Merced County flagged by state for concerning COVID-19 numbers, as cases soar nationally
Merced County on Monday was added to the California Department of Public Health’s (CDPH) list of counties being monitored due to increased coronavirus numbers and severity.
Metrics of concern for the state include elevated disease transmission, increasing hospitalizations and limited hospital capacity. Merced County has seen increases in all three categories.
Counties are flagged for increased disease transmission when more than 100 residents per 100,000 test positive for COVID-19 during a 14 day period. Merced County recently hit 114.8 residents per 100,000 population. The testing positivity rate also rose to 9.8% during a seven day average, breaching the state’s 8% threshold.
Plus, Merced County dropped below the state’s minimum 20% ICU bed capacity to 16.7%.
The news for Merced County comes a day after Governor Gavin Newsom ordered bars closed in seven counties, including Fresno, Tulare and Kings in the central San Joaquin Valley, due to the rising number of COVID-19 cases.
Driving the troubling local data in Merced County is increased community transmission, increased exposures at work places, including multiple small outbreaks and household clusters particularly in the Latino and Hispanic community, according to the state.
As coronavirus cases and hospitalizations grow alarmingly throughout the state and nation, Merced joins 18 additional counties on CDPH’s watch list. Nearby counties alongside Merced include Fresno, Stanislaus and Tulare.
Each is in “targeted engagement” with state officials to review preventative COVID-19 strategies and identify next steps aimed at curbing the pandemic.

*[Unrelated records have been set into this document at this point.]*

Definition init_console_orch_agent : prog Empty_set :=
  sayln "[init] v5.2 console orch demo" ;*
  sayln "[init] waiting for console /run orch ..." ;*
  ITree.iter (λ _ : unit,
    let* r := agent_recv_msg in
    if (mtype r.2 =? MSG_CONSOLE_REQ) && str_eq (msg_str r.2) (str "run:orch") then
      sayln "[init] orch run requested" ;*
      let* rc := orch_run_pipeline in
      if rc <? 0 then die "[init] orch pipeline failed"
      else sayln "[init] orch pipeline ok" ;* give (inl tt)
    else if is_result r.2 "console demo orch complete" then
      sayln "[init] console demo orch complete" ;*
      send_done [STORAGE_AGENT_ID; DISPLAY_AGENT_ID; INPUT_AGENT_ID] "done" ;*
      agent_exit 0
    else
      say_num "[init] ignored console message type=" (mtype r.2) ;*
      agent_log_str [10] ;*
      give (inl tt)) tt.

(** ** The benchmark of messages (demo_bench_ipc.c) *)

Definition BENCH_ROUNDS : nat := 32.
Definition PING_AGENT_ID : Z := 2.

Fixpoint ping_rounds (n : nat) : prog unit :=
  match n with
  | O => give tt
  | S n' =>
      agent_recv_msg ;*
      let* rc := agent_send_msg 1 MSG_RESULT (str "pong") in
      (if rc <? 0 then agent_exit 1 else ping_rounds n')
  end.

Definition ping_agent_main : prog Empty_set := ping_rounds BENCH_ROUNDS ;* agent_exit 0.

Fixpoint bench_rounds (n : nat) : prog unit :=
  match n with
  | O => give tt
  | S n' =>
      let* rc := agent_send_msg PING_AGENT_ID MSG_TASK (str "ping") in
      if rc <? 0 then die "[bench-ipc] send failed"
      else
        let* r := agent_recv_msg in
        if negb (str_eq (msg_str r.2) (str "pong")) then die "[bench-ipc] bad pong" else bench_rounds n'
  end.

(** The ticks that the call stores, the given number when it fails. *)
Definition bench_time (t : Z) : prog Z :=
  let* r := agent_time in give (if r.1 <? 0 then t else get_le64 r.2 0).

Definition init_bench_ipc_agent : prog Empty_set :=
  sayln "[init] v5.5 ipc bench demo" ;*
  agent_yield ;*
  let* t0 := bench_time 0 in
  bench_rounds BENCH_ROUNDS ;*
  let* t1 := bench_time t0 in
  say_num "[bench-ipc] rounds=" (Z.of_nat BENCH_ROUNDS) ;*
  say_num " ticks=" (i32 (t1 - t0)) ;*
  agent_log_str [10] ;*
  sayln "[bench-ipc] complete" ;*
  agent_exit 0.

(** ** Pipelines (demo_pipeline.c, demo_harness.c, demo_llm.c) *)

Definition log_msg (label : string) (m : agent_msg) : prog unit := log3 (str label) (msg_str m).

Definition pipeline_worker_agent : prog Empty_set :=
  sayln "[worker] started" ;*
  let* r := agent_recv_msg in
  log_msg "[worker] got task: " r.2 ;*
  let* sum := agent_add 17 25 in
  say_num "[worker] sum=" sum ;*
  agent_log_str [10] ;*
  let* planner := load planner_id in
  agent_send_msg planner MSG_RESULT (str "sum=42") ;*
  sayln "[worker] done" ;*
  agent_exit 0.

Definition pipeline_planner_agent : prog Empty_set :=
  sayln "[planner] started" ;*
  let* worker := load worker_id in
  agent_send_msg worker MSG_TASK (str "compute:17+25") ;*
  sayln "[planner] task dispatched" ;*
  let* r := agent_recv_msg in
  log_msg "[planner] result: " r.2 ;*
  sayln "[planner] done" ;*
  agent_send_msg 1 MSG_RESULT (str "pipeline-complete") ;*
  agent_exit 0.

Definition math_caps : Z := capset [CAP_LOG; CAP_MATH; CAP_SEND; CAP_RECV].
Definition talk_caps : Z := capset [CAP_LOG; CAP_SEND; CAP_RECV].
Definition timed_caps : Z := capset [CAP_LOG; CAP_SEND; CAP_RECV; CAP_TIME].

Definition init_agent : prog Empty_set :=
  sayln "[init] AgentOS demo pipeline" ;*
  let* w := agent_spawn 1 (str "worker") math_caps in
  store (set_worker_id w) ;*
  let* p := agent_spawn 2 (str "planner") talk_caps in
  store (set_planner_id p) ;*
  sayln "[init] agents spawned, waiting" ;*
  let* r := agent_recv_msg in
  log_msg "[init] all agents finished: " r.2 ;*
  agent_exit 0.

(** The number after the first "b=". *)
Fixpoint parse_b_from_steering (p : list Z) : Z :=
  match p with
  | [] => 25
  | c :: p' => if (c =? chr "b") && (cget p 1 =? chr "=") then (scan_int 0 (drop 2 p)).1 else parse_b_from_steering p'
  end.

(** At most [n] looks into the mailbox; the second operand. *)
Fixpoint harness_work (n : nat) (b : Z) : prog Z :=
  match n with
  | O => give b
  | S n' =>
      let* '(rc, m) := agent_try_recv in
      if rc =? MSG_STEER then
        say " steered: " ;* agent_log_str (msg_str m) ;* give (parse_b_from_steering (msg_str m))
      else if rc =? MSG_FOLLOWUP then harness_work n' b
      else say "." ;* agent_yield ;* harness_work n' b
  end.

Definition harness_worker_agent : prog Empty_set :=
  sayln "[worker] started" ;*
  let* r := agent_recv_msg in
  log_msg "[worker] got task: " r.2 ;*
  say "[worker] working" ;*
  let* b := harness_work 64 25 in
  agent_log_str [10] ;*
  let* sum := agent_add 17 b in
  say_num "[worker] sum=" sum ;*
  let* phase := agent_phase in
  say_num " phase=" phase ;*
  agent_log_str [10] ;*
  let* planner := load planner_id in
  agent_send_msg planner MSG_RESULT (str "done") ;*
  sayln "[worker] done" ;*
  agent_exit 0.

Fixpoint yields (n : nat) : prog unit := match n with O => give tt | S n' => agent_yield ;* yields n' end.

Definition harness_planner_agent : prog Empty_set :=
  sayln "[planner] started" ;*
  agent_compact_inbox 3 ;*
  sayln "[planner] compacted init followups" ;*
  ITree.iter (λ _ : unit, let* r := agent_try_recv in give (if 0 <=? r.1 then inl tt else inr tt)) tt ;*
  let* worker := load worker_id in
  agent_send_msg worker MSG_TASK (str "compute:17+25") ;*
  sayln "[planner] task dispatched, injecting steer" ;*
  yields 8 ;*
  let* worker := load worker_id in
  agent_send_steering worker (str "b=30") ;*
  let* m := ITree.iter (λ _ : unit,
    let* r := agent_recv_msg in give (if mtype r.2 =? MSG_RESULT then inr r.2 else inl tt)) tt in
  log_msg "[planner] result: " m ;*
  agent_send_msg 1 MSG_PIPELINE_DONE (str "harness-complete") ;*
  sayln "[planner] done" ;*
  agent_exit 0.

Fixpoint warm_up (n : nat) : prog unit :=
  match n with
  | O => give tt
  | S n' => let* p := load planner_id in agent_send_followup p (str "warmup") ;* warm_up n'
  end.

Definition init_harness_agent : prog Empty_set :=
  sayln "[init] AgentOS harness demo (pi-inspired IPC)" ;*
  let* w := agent_spawn 1 (str "worker") math_caps in
  store (set_worker_id w) ;*
  let* p := agent_spawn 2 (str "planner") talk_caps in
  store (set_planner_id p) ;*
  warm_up 10 ;*
  sayln "[init] agents spawned, waiting" ;*
  let* r := agent_recv_msg in
  log_msg "[init] finished: " r.2 ;*
  agent_exit 0.

Definition llm_worker : prog Empty_set :=
  sayln "[llm-worker] querying DeepSeek..." ;*
  let* '(n, response) := agent_llm (str "What is 17+25? Reply with only the number, no explanation.") LLM_MAX_RESPONSE in
  (if n <? 0 then
     say_num "[llm-worker] query failed err=" n ;*
     sayln " (timeout=-8, no-device=-6)" ;*
     agent_send_msg 1 MSG_RESULT (str "error") ;* give tt
   else
     log3 (str "[llm-worker] answer: ") (text_of response) ;*
     agent_send_msg 1 MSG_RESULT (text_of response) ;* give tt) ;*
  agent_exit 0.

Definition llm_caps : Z := capset [CAP_LLM; CAP_LOG; CAP_SEND].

Actions outlined for Merced County include further marketing of coronavirus testing among key populations, increasing public messaging and education on the importance precautionary measures like wearing mask and educational outreach to businesses to convey importance of safety measures to prevent future shutdown.
If these measures fail to curtail COVID-19 locally, state officials say the county should consider another round of business limitations or more general stay-at-home precautions. But if the county makes little or no progress, the state may step in.
While Merced County hospitalizations have not yet climbed above the three day increase of 10% watched by CDPH, total residents hospitalized due to COVID-19 are escalating. During the seven days between June 17 to 24, 20 hospitalizations were added to the tally compared to eight the week before.
Ventilator capacity also remained stable according to state numbers, but county health officials have recently said that such resources locally are wearing thin.
The state updates its list of counties having not met minimum thresholds daily. Metrics for testing volume and testing positivity use data with a one week lag.